Redazione RHC : 2 September 2025 14:50
Yesterday, the Red Hot Cyber website was inaccessible for about an hour. But what’s going on, we wondered? After a series of analyses, here’s the result: the internet is changing rapidly under the pressure of artificial intelligence.
If previously, websites suffered from classic search robots, today a growing share of traffic is generated by new, aggressive scanners that operate in the interest of large language models. According to Cloudflare, nearly a third of all global web traffic comes from bots, with AI crawlers being the fastest-growing. Fastly’s analysis specifies that 80% of this traffic is generated by programs designed to mass-collect data needed for AI training.

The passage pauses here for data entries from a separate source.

(** ** The word *)

(** The fixups followed here, with the bits of the word they may change. *)
Definition field_mask (r : bfd_reloc_code_real) : option Z :=
  match r with
  | BFD_RELOC_16 | BFD_RELOC_FUSION_HI16 => Some 0xffff
  | BFD_RELOC_FUSION_14_PCREL => Some MASK_IMM_B
  | _ => None
  end.

Lemma md_apply_half (f : fixS) (s : symbolS) (v : Z) (g : gas) (n : nat) (x : frag) (w : Z) :
  fx_addsy f = Some s -> field_mask (fx_r_type f) = Some 0xffff -> fix_in g f n x ->
  bfd_getb32 (fr_literal x) (fx_where f) = Ret w ->
  exists b l, Z.land b 0xffff = b
    /\ md_apply_fix f v g
       = Ret (set_addnumber v f, set_frags (<[n := with_bytes x l]> (frags g)) (frch_obstack g) g)
    /\ bfd_getb32 l (fx_where f) = Ret (u32 (Z.lor b w))
    /\ same_outside (fr_literal x) l (fx_where f) 4 /\ bytes_ok l.
Proof.
  intros Hs Hr Hin Hw.
  assert (Hb : exists b, fusion_apply_const_reloc (fx_r_type f) v = Ret b /\ Z.land b 0xffff = b
    /\ const_reloc (fx_r_type f) = true).
  { destruct (fx_r_type f); try done; eexists; (split; [reflexivity|]); (split; [|done]).
    all: rewrite u32_small by (apply land_range_l; [lia|cst_range]);
      unfold GET_IMM_LI, MASK_IMM_LI; by rewrite Z.land_comm, Z.land_assoc, Z.land_diag. }
  destruct Hb as (b & Hb & Hm & Hc).
  destruct (or_word_ok g (set_addnumber v f) n x w b (fix_in_addnumber g f n x v Hin) Hw)
    as (l & E & Hg & Ho & Hok).
  exists b, l. split; [done|]. split; [|done].
  assert (Hcf : const_fix (set_addnumber v f) v g
    = Ret (set_addnumber v f, set_frags (<[n := with_bytes x l]> (frags g)) (frch_obstack g) g)).
  { unfold const_fix. change (fx_r_type (set_addnumber v f)) with (fx_r_type f).
    rewrite (lift_ret _ _ _ _ Hb). pnext E. unfold done_if_absolute.
    change (fx_addsy (set_addnumber v f)) with (fx_addsy f). by rewrite Hs. }
  unfold md_apply_fix. cbv zeta. change (fx_r_type (set_addnumber v f)) with (fx_r_type f).
  by destruct (fx_r_type f).
Qed.

(** No diagnostic is due: the value fits the fixup's size and a branch's distance
    its field. *)
Definition quiet (f : fixS) (s : symbolS) (x : frag) : Prop :=
  field_overflow f (sym_value f s) = false
  /\ (fx_r_type f = BFD_RELOC_FUSION_14_PCREL ->
      sym_value f s = 0 \/ branch_far (branch_delta f s x) = false).

Lemma md_apply_followed (f : fixS) (s : symbolS) (g : gas) (n : nat) (x : frag) (w m : Z) :
  fx_addsy f = Some s -> field_mask (fx_r_type f) = Some m -> fix_in g f n x ->
  bfd_getb32 (fr_literal x) (fx_where f) = Ret w ->
  exists b l g', Z.land b m = b
    /\ md_apply_fix f (sym_value f s) g = Ret (set_addnumber (sym_value f s) f, g')
    /\ (frags g' = <[n := with_bytes x l]> (frags g) /\ fixes g' = fixes g)
    /\ bfd_getb32 l (fx_where f) = Ret (u32 (Z.lor b w))
    /\ same_outside (fr_literal x) l (fx_where f) 4 /\ bytes_ok l
    /\ (quiet f s x -> log g' = log g).
Proof.
  intros Hs Hm Hin Hw. set (v := sym_value f s).
  destruct (decide (fx_r_type f = BFD_RELOC_FUSION_14_PCREL)) as [Hr|Hr].
  - rewrite Hr in Hm. injection Hm as <-.
    destruct (md_apply_branch f s g n x w Hs Hr Hin Hw) as (l & g1 & E & Hf & Hg & Ho & Hb & Hl).
    fold v in E, Hg, Hl. destruct (bfd_get_32_ret (fr_literal x) (fx_where f) (fi_lo _ _ _ _ Hin)
      (fi_hi _ _ _ _ Hin) (fi_bytes _ _ _ _ Hin)) as (w' & Hw' & Hrange).
    assert (w' = w) as -> by (unfold bfd_get_32 in Hw'; congruence).
    exists (if v =? 0 then 0 else GEN_B_IMM (branch_delta f s x)), l, g1.
    split; [|split; [exact E|split; [exact Hf|split; [|split; [done|split; [done|]]]]]].
    + destruct (v =? 0); [done|]. unfold GEN_B_IMM. by rewrite <- Z.land_assoc, Z.land_diag.
    + rewrite Hg. destruct (v =? 0); [|done]. by rewrite Z.lor_0_l, u32_small.
    + intros [_ Hq]. rewrite Hl. destruct (Hq Hr) as [Hz|Hz].
      * unfold v. rewrite Hz. cbn. apply app_nil_r.
      * rewrite Hz, andb_false_r. apply app_nil_r.
  - assert (field_mask (fx_r_type f) = Some 0xffff) as Hm'
      by (destruct (fx_r_type f); done).
    assert (m = 0xffff) as -> by congruence.
    destruct (md_apply_half f s v g n x w Hs Hm' Hin Hw) as (b & l & Hb & E & Hg & Ho & Hok).
    exists b, l. eexists. split; [done|]. split; [exact E|]. done.
Qed.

Formally, the history of automated scanners began in 1993, with the appearance of Web Wanderer, which recorded new web pages. But experts emphasize: the difference between those early tools and today’s systems is enormous. Modern algorithms don’t just index pages; they overload the infrastructure, creating high costs for site owners. Fastly has recorded numerous cases where sudden spikes in requests from AI bots have increased server load tenfold, and sometimes twentyfold, in just a few minutes, resulting in inevitable drops in productivity and service interruptions.
Hosting providers emphasize that such crawlers almost never take into account limitations on crawl frequency and traffic saving rules. They download the full text of pages, follow dynamic links and executable scripts, completely ignoring the resource owners’ settings. As a result, even sites not directly targeted are indirectly affected: if several projects share a server and a common communication channel, an attack on neighboring sites instantly compromises their speed.
For small sites, this translates into complete inaccessibility. Resource owners note that the usual DDoS protection mechanisms offered by Cloudflare and other network companies effectively deal with waves of distributed attacks, but are useless against the onslaught of AI bots. In effect, we are talking about the same destructive consequences, even though the traffic is not formally classified as malicious.
The situation is difficult even for major operators. To withstand such influxes, they need to increase the amount of RAM, processor resources, and network bandwidth. Otherwise, page loading speeds decrease, which translates into an increased bounce rate. Hosting research shows that if a site is open for more than three seconds, more than half of visitors close the tab. Every additional second only worsens the problem, and the company loses its audience.
Even the largest AI companies have appeared in the statistics.Meta accounts for the largest volume of search traffic, about 52%. Google accounts for 23%, and OpenAI another 20%. Their systems are capable of generating peaks of up to 30 terabits per second, which causes disruptions even for organizations with powerful infrastructure. At the same time, website owners gain nothing from this interest: while a visit by Googlebot previously offered the opportunity to reach the first page of search results and attract readers or customers, now AI crawlers don’t direct users back to the original sources. The content is used to train models, and the traffic doesn’t generate revenue.
Attempts to protect themselves with traditional methods—passwords, paid logins, CAPTCHAs, and specialized filters—rarely yield results. Artificial intelligence overcomes these barriers quite well. Even the old robots.txt mechanism, which for decades served as the standard method for specifying indexing rules, is losing its meaning: many bots simply ignore it. Cloudflare then accused Perplexity of circumventing these settings, and Perplexity, in turn, denied everything. But website owners regularly experience waves of automated requests from various services, which confirms the impotence of existing tools.
There are initiatives to supplement robots.txt with a new format, llms.txt. It should allow language models to transmit specially prepared content without compromising the functionality of the site. However, the idea is perceived ambiguously, and it is unclear whether it will become a standard. At the same time, infrastructure companies like Cloudflare are launching their own services to block AI bots. There are also independent solutions like Anubis AI Crawler Blocker, an open and free project that doesn’t prevent crawling, but slows it down to the point where it’s no longer destructive.
A new arms race is thus emerging on the Internet. On one side are website owners who want to keep their resources accessible and profitable. On the other are AI developers who exploit the endless flow of data as fuel. A balance will likely be found over time, but the price will be high: the network will become more closed, information will be fragmented, and many materials will end up behind the scenes of paid services or disappear from free access altogether. Memories of a free Internet are gradually becoming history, and the prospect of a fragmented network is becoming increasingly real.